| PROVIDED ENTRIES |
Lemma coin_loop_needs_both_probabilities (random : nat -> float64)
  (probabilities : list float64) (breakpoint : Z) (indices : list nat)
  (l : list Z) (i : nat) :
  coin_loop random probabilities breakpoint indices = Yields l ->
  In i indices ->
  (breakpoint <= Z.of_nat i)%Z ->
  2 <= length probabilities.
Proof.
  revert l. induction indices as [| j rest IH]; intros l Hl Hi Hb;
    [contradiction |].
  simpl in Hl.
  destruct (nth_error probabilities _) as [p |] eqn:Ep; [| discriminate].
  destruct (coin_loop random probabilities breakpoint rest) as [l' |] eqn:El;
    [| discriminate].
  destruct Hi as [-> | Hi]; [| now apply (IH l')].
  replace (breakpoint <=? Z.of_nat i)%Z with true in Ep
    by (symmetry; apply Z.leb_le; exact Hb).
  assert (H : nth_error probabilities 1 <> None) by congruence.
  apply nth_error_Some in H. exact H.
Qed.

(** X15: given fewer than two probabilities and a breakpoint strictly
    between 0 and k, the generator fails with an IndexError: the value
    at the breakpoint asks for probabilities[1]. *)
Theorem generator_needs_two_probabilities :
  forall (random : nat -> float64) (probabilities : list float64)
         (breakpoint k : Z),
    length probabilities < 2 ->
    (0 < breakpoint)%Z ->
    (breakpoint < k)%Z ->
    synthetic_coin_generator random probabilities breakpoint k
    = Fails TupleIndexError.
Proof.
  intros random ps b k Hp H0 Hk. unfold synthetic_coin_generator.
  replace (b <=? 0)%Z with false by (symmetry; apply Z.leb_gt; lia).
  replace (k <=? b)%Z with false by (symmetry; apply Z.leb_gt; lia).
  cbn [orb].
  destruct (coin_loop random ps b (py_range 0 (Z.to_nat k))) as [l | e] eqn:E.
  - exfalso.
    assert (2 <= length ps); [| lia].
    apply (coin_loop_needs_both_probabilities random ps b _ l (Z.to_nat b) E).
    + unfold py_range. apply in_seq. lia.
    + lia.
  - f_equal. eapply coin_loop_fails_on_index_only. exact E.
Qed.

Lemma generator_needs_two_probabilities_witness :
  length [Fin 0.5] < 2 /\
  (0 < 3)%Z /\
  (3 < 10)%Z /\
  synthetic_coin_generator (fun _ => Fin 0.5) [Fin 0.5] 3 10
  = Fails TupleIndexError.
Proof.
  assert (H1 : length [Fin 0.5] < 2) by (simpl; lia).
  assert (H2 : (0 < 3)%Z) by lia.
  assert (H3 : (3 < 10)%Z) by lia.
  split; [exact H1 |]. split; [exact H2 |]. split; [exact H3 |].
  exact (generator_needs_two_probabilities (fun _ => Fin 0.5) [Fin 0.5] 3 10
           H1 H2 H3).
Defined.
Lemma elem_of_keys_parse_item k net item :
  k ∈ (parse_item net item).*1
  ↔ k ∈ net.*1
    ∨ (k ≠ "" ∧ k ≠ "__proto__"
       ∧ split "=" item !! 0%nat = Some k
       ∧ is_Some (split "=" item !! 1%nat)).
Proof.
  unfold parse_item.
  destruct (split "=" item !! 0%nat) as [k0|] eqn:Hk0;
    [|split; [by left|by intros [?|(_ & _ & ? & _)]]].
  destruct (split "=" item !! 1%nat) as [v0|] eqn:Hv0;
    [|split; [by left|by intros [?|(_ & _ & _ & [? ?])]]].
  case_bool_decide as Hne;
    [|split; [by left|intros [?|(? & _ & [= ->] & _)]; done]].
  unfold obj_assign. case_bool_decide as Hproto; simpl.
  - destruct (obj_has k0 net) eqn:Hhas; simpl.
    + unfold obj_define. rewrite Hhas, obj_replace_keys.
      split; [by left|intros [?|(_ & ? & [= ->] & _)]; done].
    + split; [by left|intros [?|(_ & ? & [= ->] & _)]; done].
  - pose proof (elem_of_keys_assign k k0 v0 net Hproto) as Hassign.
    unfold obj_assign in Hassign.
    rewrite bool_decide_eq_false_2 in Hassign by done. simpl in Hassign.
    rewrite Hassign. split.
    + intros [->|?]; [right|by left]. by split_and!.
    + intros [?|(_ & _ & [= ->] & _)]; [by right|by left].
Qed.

| PROBLEM REQUIREMENTS |
Restate the listing exactly, starting at its first line and ending at the line where "destruct (nth_error probabilities" occurs; include both and no other lines.

| OUTPUT |
Lemma coin_loop_needs_both_probabilities (random : nat -> float64)
  (probabilities : list float64) (breakpoint : Z) (indices : list nat)
  (l : list Z) (i : nat) :
  coin_loop random probabilities breakpoint indices = Yields l ->
  In i indices ->
  (breakpoint <= Z.of_nat i)%Z ->
  2 <= length probabilities.
Proof.
  revert l. induction indices as [| j rest IH]; intros l Hl Hi Hb;
    [contradiction |].
  simpl in Hl.
  destruct (nth_error probabilities _) as [p |] eqn:Ep; [| discriminate].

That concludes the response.